The research reveals that this odd marine creature was likely an ancestor of a group known as the entoprocta. Previously, the oldest fossil entoprocta came from the late Jurassic, about 145 million years ago. The new fossils date all the way back to theCambrian, about 520 million years before the present.
That is near the so-called Cambrian Explosion, when most of the major lineages of animals appeared on the scene, as did complex ecosystems. Some odd animals emerged during this time, such as bizarre shrimplike monsters called anomalocaridids that could grow up to about 6 feet (1.8 meters) in length; a 515-million-year-old predator with compound eyes containing 3,000 lenses; and a 50-legged arthropod that skittered along the seafloor of what is now Canada.
The newfound species, Cotyledion tylodes, has been analyzed before, but the discovery of hundreds of new specimens allowed researchers led by Zhifei Zhang of Northwest University in Xi'an, China, to take a more detailed look. The team analyzed 418 specimens from Yunnan, China. [The 10 Weirdest Animal Discoveries]

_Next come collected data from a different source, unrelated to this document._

(* ===== verification/LockTable.v ===== *)
(** benchmarks/fxmark/bin/fs_locking_table.py: counts, for every file system and kind of
    lock, the places where the Linux sources define and use such locks, and prints the
    counts as a LaTeX table. *)

From S2P Require Import Prelude PyStr PyDict Effect Os Instance Shell.

(** * What is counted *)

Definition locks : list string :=
  ["spinlock"; "rwlock"; "rwsem"; "atomic"; "mutex"; "seqlock"; "semaphore"; "rcu"; "sleepy-waiting"].

Definition fs : list string := ["VFS"; "btrfs"; "ext4"; "jbd2"; "f2fs"; "tmpfs"; "xfs"].

Definition fsToMacro : list (string * string) :=
  [("VFS", "\vfs"); ("btrfs", "\btrfs"); ("ext4", "\ext"); ("jbd2", "\jbd2"); ("f2fs", "\ffs");
   ("tmpfs", "\tmpfs"); ("xfs", "\xfs")].

(** Files of a directory, given by patterns. *)
Record group := Group { g_dir : string; g_files : list string }.

Definition FS_TO_HEADERS : list (string * list group) :=
  [("VFS", [Group "fs/*.h" ["internal.h"; "mount.h"; "pnode.h"];
            Group "include/linux/*.h" ["fs.h"; "dcache.h"; "namei.h"; "quotaops.h"; "quota.h";
                                       "xattrr.h"; "file.h"; "fs.h"; "writeback.h"]]);
   ("tmpfs", [Group "include/linux/*.h" ["shmem_fs.h"]]);
   ("jbd2", [Group "fs/jbd2/*.h" ["*.h"]; Group "include/linux/*h" ["jbd2.h"]]);
   ("ext4", [Group "fs/ext4/*.h" ["*.h"]]);
   ("btrfs", [Group "fs/btrfs/*.h" ["*.h"]]);
   ("xfs", [Group "fs/xfs/*.h" ["*.h"]]);
   ("f2fs", [Group "fs/f2fs/*.h" ["*.h"]])].

Definition FS_TO_SOURCES : list (string * list group) :=
  [("VFS", [Group "fs/*.c" ["*.c"]]);
   ("tmpfs", [Group "mm/*.c" ["shmem.c"]]);
   ("jbd2", [Group "fs/jbd2/*.c" ["*.c"]]);
   ("ext4", [Group "fs/ext4/*.c" ["*.c"]]);
   ("btrfs", [Group "fs/btrfs/*.c" ["*.c"]]);
   ("xfs", [Group "fs/xfs/*.c" ["*.c"]]);
   ("f2fs", [Group "fs/f2fs/*.c" ["*.c"]])].

(** The alternatives of a pattern of grep. *)
Definition alternatives (l : list string) : string := join "\|" l.

Definition source_lock_types : list (string * string) :=
  [("spinlock", alternatives ["spin_lock"; "spin_lock_irqsave"; "spin_lock_irq"; "spin_lock_bh"]);
   ("rwlock", alternatives ["read_lock"; "read_lock_irqsave"; "read_lock_irq"; "read_lock_bh"]);
   ("rwsem", "down_read");
   ("atomic", alternatives ["atomic_read"; "atomic_set"; "atomic_add"; "atomic_sub"; "atomic_inc";
      "atomic_dec"; "atomic_sub_and_test"; "atomic_dec_and_test"; "atomic_inc_and_test";
      "atomic_add_negative"; "atomic_add_return"; "atomic_sub_return"; "atomic_cmpxchg";
      "atomic_inc_return"; "atomic_dec_return"; "atomic_xchg"; "atomic_inc_short";
      "atomic_clear_mask"; "atomic_set_mask"]);
   ("mutex", alternatives ["mutex_lock"; "mutex_lock_nested"; "mutex_lock_killable_nested";
      "mutex_lock_interruptible_nested"; "mutex_lock_interruptible"; "mutex_lock_killable"]);
   ("seqlock", "write_seqlock");
   ("semaphore", "down");
   ("rcu", alternatives ["rcu_read_lock"; "synchronize_rcu"; "call_rcu"]);
   ("sleepy-waiting", alternatives ["wait_event"; "xlog_grant_head_wait"; "wait_on_bit_lock";
      "wait_on_bit_lock"; "wait_on_page_bit"])].

Definition header_lock_types : list (string * option string) :=
  [("spinlock", Some "spinlock_t"); ("rwlock", Some "rwlock_t"); ("rwsem", Some "rw_semaphore");
   ("atomic", Some "atomic_t"); ("mutex", Some "mutex"); ("seqlock", Some "seqlock_t");
   ("semaphore", Some "semaphore"); ("rcu", None); ("sleepy-waiting", None)].

(** * The table *)

Record cell := Cell { header : Z; source : Z }.

Abbreviation row := (list (string * cell)).
Abbreviation table := (list (string * row)).

Definition buildInitialTable : table :=
  foldl (fun t lock => dset lock (foldl (fun r f => dset f (Cell 0 0) r) [] fs) t) [] locks.

Definition get_cell (lock f : string) (t : table) : option cell := dget lock t ≫= dget f.

(** [tableData[lock][f] = c] in place *)
Definition put_cell (lock f : string) (c : cell) (t : table) : table :=
  dset lock (dset f c (default [] (dget lock t))) t.

Section Count.
Context `{Host} (linux_dir : string).

Abbreviation TM := (OM table).

Definition key_error {S A} (k : string) : M S A := raise CKeyError (repr_str k).

Definition exec_cmd (cmd : string) : TM process := lift (shell cmd PIPE).

Definition grep_cmd (lock : string) (g : group) : string :=
  "grep -I " +:+ sconcat (map (fun include => "--include " +:+ String "034" (include +:+ String "034" " ")) (g_files g)) +:+
  String "034" (lock +:+ String "034" " ") +:+ linux_dir +:+ "/" +:+ g_dir g +:+ " | wc".

(** [int(p.stdout.readlines()[0].decode().strip().split(" ")[0].strip())] *)
Definition first_number (p : process) : TM Z :=
  match file_lines (stdout p) with
  | [] => raise CIndexError "list index out of range"
  | l :: _ =>
      let t := strip (hd "" (split (strip l) " ")) in
      of_option (py_int t) CValueError ("invalid literal for int() with base 10: " +:+ repr_str t)
  end.

Definition count_group (lock : string) (count : Z) (g : group) : TM Z :=
  do p <- exec_cmd (grep_cmd lock g);
  do n <- first_number p;
  ret (count + n).

(** The update of one entry of a cell. *)
Definition update_cell (lock_type f : string) (upd : cell → cell) : TM unit :=
  do t <- self;
  match dget lock_type t with
  | None => key_error lock_type
  | Some r =>
      match dget f r with
      | None => key_error f
      | Some c => set_self (put_cell lock_type f (upd c))
      end
  end.

Definition countSources (f lock_type : string) : TM unit :=
  do lock <- of_option (dget lock_type source_lock_types) CKeyError (repr_str lock_type);
  do sources <- of_option (dget f FS_TO_SOURCES) CKeyError (repr_str f);
  do headers <- of_option (dget f FS_TO_HEADERS) CKeyError (repr_str f);
  do count <- fold_each sources (count_group lock) 0;
  do count <- fold_each headers (count_group lock) count;
  update_cell lock_type f (fun c => Cell (header c) count).

(** A kind of lock without a type is looked for as the text None. *)
Definition header_text (lock : option string) : string := default "None" lock.

Definition countHeaders (f lock_type : string) : TM unit :=
  do lock <- of_option (dget lock_type header_lock_types) CKeyError (repr_str lock_type);
  do headers <- of_option (dget f FS_TO_HEADERS) CKeyError (repr_str f);
  do count <- fold_each headers (count_group (header_text lock)) 0;
  update_cell lock_type f (fun c => Cell count (source c)).

Definition countAllSources : TM unit :=
  for_each (keys FS_TO_SOURCES) (fun f => for_each (keys source_lock_types) (countSources f)).

Definition countAllHeaders : TM unit :=
  for_each (keys FS_TO_HEADERS) (fun f => for_each (keys header_lock_types) (countHeaders f)).

(** ** Printing *)

Definition line_end : string := "\\" +:+ nl.

(** One cell of a line, with the totals so far. *)
Definition print_cell (lock : string) (r : row) (acc : string * row) (f : string) : string * row :=
  let '(text, totals) := acc in
  let c := default (Cell 0 0) (dget f r) in
  let tot := default (Cell 0 0) (dget f totals) in
  let '(text, tot) :=
    match dget lock header_lock_types with
    | Some (Some _) => (text +:+ "& " +:+ str_Z (header c) +:+ " ", Cell (header tot + header c) (source tot))
    | _ => (text +:+ "& - ", tot)
    end in
  (text +:+ "& " +:+ str_Z (source c) +:+ " ", dset f (Cell (header tot) (source tot + source c)) totals).

Definition print_row (acc : string * row) (lr : string * row) : string * row :=
  let '(text, totals) :=
    foldl (print_cell lr.1 lr.2) (acc.1 +:+ "\cc{" +:+ lr.1 +:+ "} ", acc.2) fs in
  (text +:+ line_end, totals).

Definition head_text : string :=
  " " +:+ sconcat (map (fun f => "& \multicolumn{2}{c}{\textbf{" +:+ default "" (dget f fsToMacro) +:+ "}} ") fs) +:+
  line_end +:+ " " +:+ sconcat (map (fun _ => "& Def & Use ") fs) +:+ line_end +:+ "\toprule" +:+ nl.

Definition no_totals : row := foldl (fun r f => dset f (Cell 0 0) r) [] fs.

Definition latex_table (t : table) : string :=
  let '(text, totals) := foldl print_row (head_text, no_totals) t in
  text +:+ "\toprule" +:+ nl +:+ "Total " +:+
  sconcat (map (fun f => let c := default (Cell 0 0) (dget f totals) in
             "& " +:+ str_Z (header c) +:+ " & " +:+ str_Z (source c) +:+ " ") fs) +:+
  line_end +:+ "\toprule" +:+ nl.

Definition printTable : TM unit :=
  countAllSources ;;
  countAllHeaders ;;
  do t <- self;
  lift (print (latex_table t)).
End Count.

Definition table_main `{Host} (argv : list string) : IO unit := fun w =>
  match argv !! 1%nat with
  | None => (Raise (Exn CIndexError "list index out of range"), w)
  | Some dir => let '(o, (w', _)) := printTable dir (w, buildInitialTable) in (o, w')
  end.

(** * Facts *)

Lemma get_put_eq l f c t : get_cell l f (put_cell l f c t) = Some c.
Proof. unfold get_cell, put_cell. rewrite dget_dset_eq. simpl. by rewrite dget_dset_eq. Qed.

Lemma get_put_ne l f c t l' f' :
  (l', f') ≠ (l, f) → get_cell l' f' (put_cell l f c t) = get_cell l' f' t.
Proof.
  intros Hne. unfold get_cell, put_cell. destruct (decide (l' = l)) as [->|Hl].
  - rewrite dget_dset_eq. simpl. rewrite dget_dset_ne by congruence. by destruct (dget l t).
  - by rewrite dget_dset_ne.
Qed.

(** ** Filling the cells one after the other *)

Section Fill.
Context (step : string → string → OM table unit) (new : string → string → cell → cell).
Context (F L : list string) (w : world).
Hypothesis Hidem : ∀ f l c, new f l (new f l c) = new f l c.
Hypothesis Hstep : ∀ f l t c, f ∈ F → l ∈ L → get_cell l f t = Some c →
  step f l (w, t) = (Ret tt, (w, put_cell l f (new f l c) t)).

Definition full (t : table) : Prop := ∀ l f, l ∈ L → f ∈ F → is_Some (get_cell l f t).

Lemma fill_row f ls t :
  f ∈ F → (∀ l, l ∈ ls → l ∈ L) → full t →
  ∃ t', for_each ls (step f) (w, t) = (Ret tt, (w, t')) ∧ full t' ∧
    ∀ l' f', get_cell l' f' t' =
      if bool_decide (f' = f ∧ l' ∈ ls) then new f l' <$> get_cell l' f' t else get_cell l' f' t.
Proof.
  intros Hf. revert t. induction ls as [|l ls IH]; intros t Hls Ht.
  { exists t. split_and!; [done..|]. intros l' f'. rewrite bool_decide_false; [done|set_solver]. }
  destruct (Ht l f) as [c Hc]; [set_solver..|].
  destruct (IH (put_cell l f (new f l c) t)) as (t' & E & Ht' & Hg).
  - set_solver.
  - intros l' f' Hl' Hf'. destruct (decide ((l', f') = (l, f))) as [[= -> ->]|Hne].
    + rewrite get_put_eq. eauto.
    + rewrite get_put_ne by done. auto.
  - exists t'. split_and!; [|done|].
    + cbn [for_each]. rewrite (bind_Ret _ _ _ _ _ (Hstep f l t c Hf ltac:(set_solver) Hc)). exact E.
    + intros l' f'. rewrite Hg. destruct (decide ((l', f') = (l, f))) as [[= -> ->]|Hne].
      * rewrite get_put_eq, Hc, (bool_decide_true (f = f ∧ l ∈ l :: ls)) by set_solver. simpl.
        case_bool_decide; simpl; by rewrite ?Hidem.
      * rewrite get_put_ne by done. do 2 case_bool_decide; try done; exfalso; set_solver.
Qed.

Lemma fill_table fs' t :
  (∀ f, f ∈ fs' → f ∈ F) → full t →
  ∃ t', for_each fs' (fun f => for_each L (step f)) (w, t) = (Ret tt, (w, t')) ∧ full t' ∧
    ∀ l f, l ∈ L → get_cell l f t' =
      if bool_decide (f ∈ fs') then new f l <$> get_cell l f t else get_cell l f t.
Proof.
  revert t. induction fs' as [|f fs' IH]; intros t Hfs Ht.
  { exists t. split_and!; [done..|]. intros l f _. rewrite bool_decide_false; [done|set_solver]. }
  destruct (fill_row f L t) as (t1 & E1 & Ht1 & Hg1); [set_solver|done|done|].
  destruct (IH t1) as (t2 & E2 & Ht2 & Hg2); [set_solver|done|]. exists t2. split_and!; [|done|].
  - cbn [for_each]. by rewrite (bind_Ret _ _ _ _ _ E1).
  - intros l f' Hl. rewrite (Hg2 l f' Hl), Hg1. destruct (decide (f' = f)) as [->|Hne].
    + rewrite (bool_decide_true (f = f ∧ l ∈ L)), (bool_decide_true (f ∈ f :: fs')) by set_solver.
      case_bool_decide; [|done]. destruct (get_cell l f t); simpl; by rewrite ?Hidem.
    + rewrite (bool_decide_false (f' = f ∧ l ∈ L)) by set_solver.
      do 2 case_bool_decide; try done; exfalso; set_solver.
Qed.
End Fill.

(** ** Counting *)

(** The searches of the script: every kind of lock in every group of files it looks at. *)
Definition source_groups (f : string) : list group :=
  default [] (dget f FS_TO_SOURCES) ++ default [] (dget f FS_TO_HEADERS).

Definition searches (linux_dir : string) : list string :=
  flat_map (fun f =>
    flat_map (fun l => map (grep_cmd linux_dir (default "" (dget l source_lock_types))) (source_groups f)) locks ++
    flat_map (fun l => map (grep_cmd linux_dir (header_text (default None (dget l header_lock_types))))
                         (default [] (dget f FS_TO_HEADERS))) locks) fs.
(** Four bytes of a number that lies below the next multiple of the [k] low bytes. *)
Lemma packI_filled a b c d e k :
  (k ≤ 3)%nat → 0 ≤ e < 256 ^ Z.of_nat k → group_value a b c d mod 256 ^ Z.of_nat k = 0 →
  ∃ junk, packI (group_value a b c d + e) = Some (take (4 - k) [a; b; c; d] ++ junk) ∧ length junk = k.
Proof.
  intros Hk He Hz. pose proof (byte_Z_range a) as Ha. pose proof (byte_Z_range b) as Hb.
  pose proof (byte_Z_range c) as Hc. pose proof (byte_Z_range d) as Hd.
  set (n := group_value a b c d + e).
  assert (Hn : 0 ≤ n < 2 ^ 32 ∧ (k ≤ 3)%nat ∧ n / 2 ^ 24 = byte_Z a ∧ ((k ≤ 2)%nat → n / 2 ^ 16 mod 256 = byte_Z b) ∧
    ((k ≤ 1)%nat → n / 2 ^ 8 mod 256 = byte_Z c) ∧ (k = 0%nat → n mod 256 = byte_Z d)).
  { unfold n, group_value in *.
    assert (Hk' : k = 0%nat ∨ k = 1%nat ∨ k = 2%nat ∨ k = 3%nat) by lia.
    destruct Hk' as [->|[->|[->| ->]]]; simpl Z.pow in *; simpl Z.of_nat in *; split_and!; try lia;
      intros; Z.to_euclidean_division_equations; lia. }
  destruct Hn as (Hr & _ & H3 & H2 & H1 & H0). unfold packI.
  rewrite (proj2 (Z.leb_le _ _)), (proj2 (Z.ltb_lt _ _)) by lia. cbn [andb map].
  assert (Hk' : k = 0%nat ∨ k = 1%nat ∨ k = 2%nat ∨ k = 3%nat) by lia.
  destruct Hk' as [->|[->|[->| ->]]]; eexists; cbn [take app Nat.sub];
    rewrite H3, ?H2, ?H1, ?H0 by lia; rewrite !Z_byte_Z; by split.
Qed.

Lemma decode_group a b c d k i rest :
  (k ≤ 3)%nat → group_value a b c d mod 256 ^ Z.of_nat k = 0 →
  ∃ junk, length junk = k ∧
    decode_chunks i ((take (5 - k) (enc_group (group_value a b c d)) ++ replicate k "~"%char) ++ rest) =
      match decode_chunks (i + 5) rest with
      | Ret out => Ret ((take (4 - k) [a; b; c; d] ++ junk) ++ out)
      | e => e
      end.
Proof.
  intros Hk Hz. pose proof (group_value_range a b c d) as Hv. set (v := group_value a b c d) in *.
  pose proof (digits_filled v k Hv Hk) as Hd.
  set (e := 85 ^ Z.of_nat k - 1 - v mod 85 ^ Z.of_nat k).
  replace (v - v mod 85 ^ Z.of_nat k + (85 ^ Z.of_nat k - 1)) with (v + e) in Hd by (unfold e; lia).
  assert (He : 0 ≤ e < 256 ^ Z.of_nat k).
  { pose proof (Z.mod_pos_bound v (85 ^ Z.of_nat k) ltac:(apply Z.pow_pos_nonneg; lia)).
    pose proof (Z.pow_le_mono_l 85 256 (Z.of_nat k) ltac:(lia)). unfold e. lia. }
  destruct (packI_filled a b c d e k Hk He Hz) as (junk & Hp & Hj). fold v in Hp.
  exists junk. split; [done|]. revert Hd. unfold enc_group.
  assert (Hk' : k = 0%nat ∨ k = 1%nat ∨ k = 2%nat ∨ k = 3%nat) by lia.
  destruct Hk' as [->|[->|[->| ->]]]; cbn [take map replicate app Nat.sub decode_chunks];
    intros ->; rewrite Hp; reflexivity.
Qed.

Ltac group_zero :=
  unfold group_value; change (byte_Z zero) with 0; simpl Z.pow; simpl Z.of_nat;
  Z.to_euclidean_division_equations; lia.

(** The digits missing in the last group. *)
Definition pad_of (b : bytes) : nat := (3 - (length b + 3) mod 4)%nat.

Lemma pad_of_4 a b c d (rest : bytes) : pad_of (a :: b :: c :: d :: rest) = pad_of rest.
Proof.
  unfold pad_of. cbn [length]. replace (S (S (S (S (length rest)))) + 3)%nat with (length rest + 3 + 1 * 4)%nat by lia.
  by rewrite Nat.Div0.mod_add.
Qed.

(** Lists in groups of four. *)
Lemma groups_ind (P : bytes → Prop) :
  P [] → (∀ a, P [a]) → (∀ a b, P [a; b]) → (∀ a b c, P [a; b; c]) →
  (∀ a b c d rest, P rest → P (a :: b :: c :: d :: rest)) → ∀ l, P l.
Proof.
  intros H0 H1 H2 H3 H4. fix IH 1. intros [|a [|b [|c [|d rest]]]]; [done|apply H1|apply H2|apply H3|apply H4, IH].
Qed.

They found that C. tylodes lived a lifestyle fixed to one spot, filtering water through a ring of tentacles that surrounded its mouth — and its anus. The two openings sat right next to one another, connected by a U-shaped gut.
That gut proved that the previous classification of C. tylodes as a cnidarian, or jellyfishlike creature, was wrong, the researchers report today (Jan. 17) in the journal Scientific Reports.
Instead, the flowerlike filter feeder was likely an early entoproct, Zhang and colleagues found. The body pattern is almost identical, though the ancient version grew to a length of 0.3 inches to 2.2 inches (8 to 56 millimeters), while today's entoprocts are comparatively tiny at between 0.004 inches and 0.27 inches long (0.1 to 7 mm).
Another big difference between C. tylodes and modern entoprocts is on the outside. Unlike what is found in living entoprocts, the stem and flowerlike feeding cup of the ancient creature were covered by tiny hardened protuberances called sclerites, which may have formed a sort of hard exoskeleton for the creatures.